(** Copies of a frame whose packet has been taken are dropped as replays. *)
Lemma inbound_all_duplicates tun_send n (b : Session Established) metrics seq ct k :
  in_width 16 (s_id b) → in_width 32 seq → Z.of_nat (length ct) <= 65535 →
  (HEADER_LEN + length ct <= n)%nat →
  check_and_update (recv_window (s_state b)) seq = (recv_window (s_state b), Err Duplicate) →
  in_width 64 (replay_drops metrics) →
  ∃ m, inbound_all tun_send n b metrics
         (replicate k (Header_layout (data_header (s_id b) seq (length ct)) ++ ct)) = (b, m, []) ∧
    replay_drops m = wrap 64 (replay_drops metrics + Z.of_nat k).
Proof.
  intros Hid Hseq Hct Hn Hdup. revert metrics. induction k as [|k IH]; intros metrics Hm.
  { exists metrics. split; [done|]. by rewrite Z.add_0_r, wrap_small. }
  cbn [replicate inbound_all]. rewrite inbound_frame by done. cbn zeta.
  rewrite decrypt_duplicate by done.
  set (m1 := record_replay_drop _). destruct (IH m1) as (m & Hall & Hr); [by apply wrap_range|].
  exists m. rewrite Hall. split; [done|]. rewrite Hr. subst m1.
  cbn [record_replay_drop record_received replay_drops]. unfold wrapping_add, wrap.
  rewrite Zplus_mod_idemp_l. f_equal. lia.
Qed.

(** The first of several copies is delivered, the others are replays. *)
Lemma inbound_copies tun_send n (b : Session Established) metrics seq ct p k :
  in_width 16 (s_id b) → in_width 32 seq → Z.of_nat (length ct) <= 65535 →
  (HEADER_LEN + length ct <= n)%nat → in_width 64 (replay_drops metrics) →
  would_accept (recv_window (s_state b)) seq = true → genuine b seq ct p → tun_send p = Ok () →
  ∃ b' m, inbound_all tun_send n b metrics
      (replicate (S k) (Header_layout (data_header (s_id b) seq (length ct)) ++ ct)) = (b', m, [p]) ∧
    replay_drops m = wrap 64 (replay_drops metrics + Z.of_nat k).
Proof.
  intros Hid Hseq Hct Hn Hm Hacc Hg Htun.
  destruct (decrypt_accepted b seq ct p Hacc Hg) as (b' & Hd & Hb' & Hdup).
  cbn [replicate inbound_all]. rewrite inbound_frame by done. cbn zeta. rewrite Hd, Htun, <-Hb'.
  rewrite <-Hb' in Hid.
  destruct (inbound_all_duplicates tun_send n b' (record_received metrics (HEADER_LEN + length ct))
    seq ct k) as (m & -> & Hr); [done..|]. by exists b', m.
Qed.

(** The send loop when every socket works. *)
Lemma send_loop_ok (get_sock : LinkId → option (Datagram → result () IoError)) frame links m total :
  (∀ id send d, get_sock id = Some send → send d = Ok ()) →
  ∃ m' ds, send_loop get_sock frame links m total = (m', ds, Ok (total + length ds * length frame)%nat) ∧
    ds = (fun l => (link_peer l, frame)) <$> filter (fun l => is_Some (get_sock (link_id l))) links.
Proof.
  intros Hok. revert m total. induction links as [|l links IH]; intros m total; cbn [send_loop].
  { exists m, []. by rewrite Nat.add_0_r. }
  destruct (get_sock (link_id l)) as [send|] eqn:Es.
  - rewrite (Hok _ _ _ Es), filter_cons_True by by rewrite Es.
    destruct (IH (record_sent m (length frame)) (total + length frame)%nat) as (m' & ds & -> & Hds).
    exists m', ((link_peer l, frame) :: ds). split; [|by rewrite fmap_cons, Hds]. cbn [length].
    by replace (total + Datatypes.S (length ds) * length frame)%nat
      with (total + length frame + length ds * length frame)%nat by lia.
  - rewrite filter_cons_False by (rewrite Es; by intros [? ?]). apply IH.
Qed.

(** The frame of packet number [seq]. *)
Definition data_frame (sid : SessionId) (seq : Z) (ct : bytes) : bytes :=
  Header_layout (data_header sid seq (length ct)) ++ ct.

(** The selected links that have a socket, in the order of the selection. *)
Definition links_with_socket (get_sock : LinkId → option (Datagram → result () IoError))
    (sel : LinkSelection) : list Link :=
  filter (fun l => is_Some (get_sock (link_id l))) (LinkSelection_links sel).

(** One packet through the bonded stage: sealed once under the next sequence
    number, the same frame on every selected link that has a socket. *)
Lemma bonded_step {S} `{StrategyLaws S} (engine : Engine S) (a : Session Established) (p scratch : bytes)
    (get_sock : LinkId → option (Datagram → result () IoError)) (m1 : PipelineMetrics) :
  packet_fits p scratch → 0 <= send_counter (s_state a) <= umax 32 →
  (∀ id send d, get_sock id = Some send → send d = Ok ()) →
  ∃ engine' sel m' scratch' ds ct,
    Engine_schedule engine (PacketMeta_outbound 0 0) = Some (engine', sel) ∧
    forward_tun_to_udp_bonded (Ok p) engine get_sock a scratch m1
      = Some (engine', mkSession (s_id a) (set_counter (send_counter (s_state a) + 1) (s_state a)), m', scratch', ds,
              Ok (length ds * (HEADER_LEN + length p + TAG_LEN))%nat) ∧
    e_links engine' = e_links engine ∧ length scratch' = length scratch ∧ length ct = (length p + TAG_LEN)%nat ∧
    (∀ b, linked a b → genuine b (send_counter (s_state a)) ct p) ∧
    ds = (fun l => (link_peer l, data_frame (s_id a) (send_counter (s_state a)) ct))
           <$> links_with_socket get_sock sel ∧
    Forall (fun l => l ∈ LinkTable_healthy (e_links engine)) (LinkSelection_links sel) ∧
    (LinkTable_healthy (e_links engine) = [] ↔ LinkSelection_links sel = []).
Proof.
  intros Hfit Hc Hsock. destruct (read_and_seal_ok p scratch a Hfit Hc) as (ct & Hrs & Hct & Hg).
  destruct Hfit as (_ & Hlen & Hscr).
  destruct (write_frame_ok (s_id a) (send_counter (s_state a)) ct (copy_from_slice scratch HEADER_LEN p))
    as (scratch' & Hwf & Hframe & Hsl'); [rewrite length_inserts, Hct; lia|].
  fold (data_frame (s_id a) (send_counter (s_state a)) ct) in Hframe.
  set (frame := data_frame (s_id a) (send_counter (s_state a)) ct) in *.
  assert (Hfl : length frame = (HEADER_LEN + length p + TAG_LEN)%nat).
  { unfold frame, data_frame. rewrite length_app, length_Header_layout, Hct. lia. }
  destruct (schedule_laws (e_strategy engine) (PacketMeta_outbound 0 0) (e_links engine))
    as (s' & sel & Hsched & Hf & Hnone).
  unfold forward_tun_to_udp_bonded. rewrite Hrs. unfold Engine_schedule. rewrite Hsched.
  cbn [mbind option_bind s_id]. rewrite Hwf, Hframe. rewrite length_inserts in Hsl'.
  destruct (send_loop_ok get_sock frame (LinkSelection_links sel) m1 0 Hsock)
    as (m' & ds & Hsl & Hds). rewrite Hfl in Hsl. cbn [Nat.add] in Hsl.
  destruct sel as [l|ls|]; try (rewrite Hsl; by eexists _, _, m', scratch', ds, ct).
  cbn in Hsl. injection Hsl as <- <-. eexists _, SelNone, m1, _, [], ct. rewrite length_inserts. by split_and!.
Qed.

(** With a socket on every healthy link and a healthy link, something is sent. *)
Lemma links_with_socket_nonempty t (get_sock : LinkId → option (Datagram → result () IoError)) sel :
  Forall (fun l => l ∈ LinkTable_healthy t) (LinkSelection_links sel) →
  (LinkTable_healthy t = [] ↔ LinkSelection_links sel = []) →
  LinkTable_healthy t ≠ [] → (∀ l, l ∈ LinkTable_healthy t → is_Some (get_sock (link_id l))) →
  links_with_socket get_sock sel = LinkSelection_links sel ∧ LinkSelection_links sel ≠ [].
Proof.
  intros Hf Hnone Hh Hall. split; [|by rewrite <-Hnone]. unfold links_with_socket. clear Hnone.
  induction Hf as [|l ls Hl _ IH]; [done|]. rewrite filter_cons_True by by apply Hall. by rewrite IH.
Qed.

○ ○ ○

- _Assignment_:
Look for the string "Forall" in the entries above. Copy every line that has it.

- _Result_:
    Forall (fun l => l ∈ LinkTable_healthy (e_links engine)) (LinkSelection_links sel) ∧
  Forall (fun l => l ∈ LinkTable_healthy t) (LinkSelection_links sel) →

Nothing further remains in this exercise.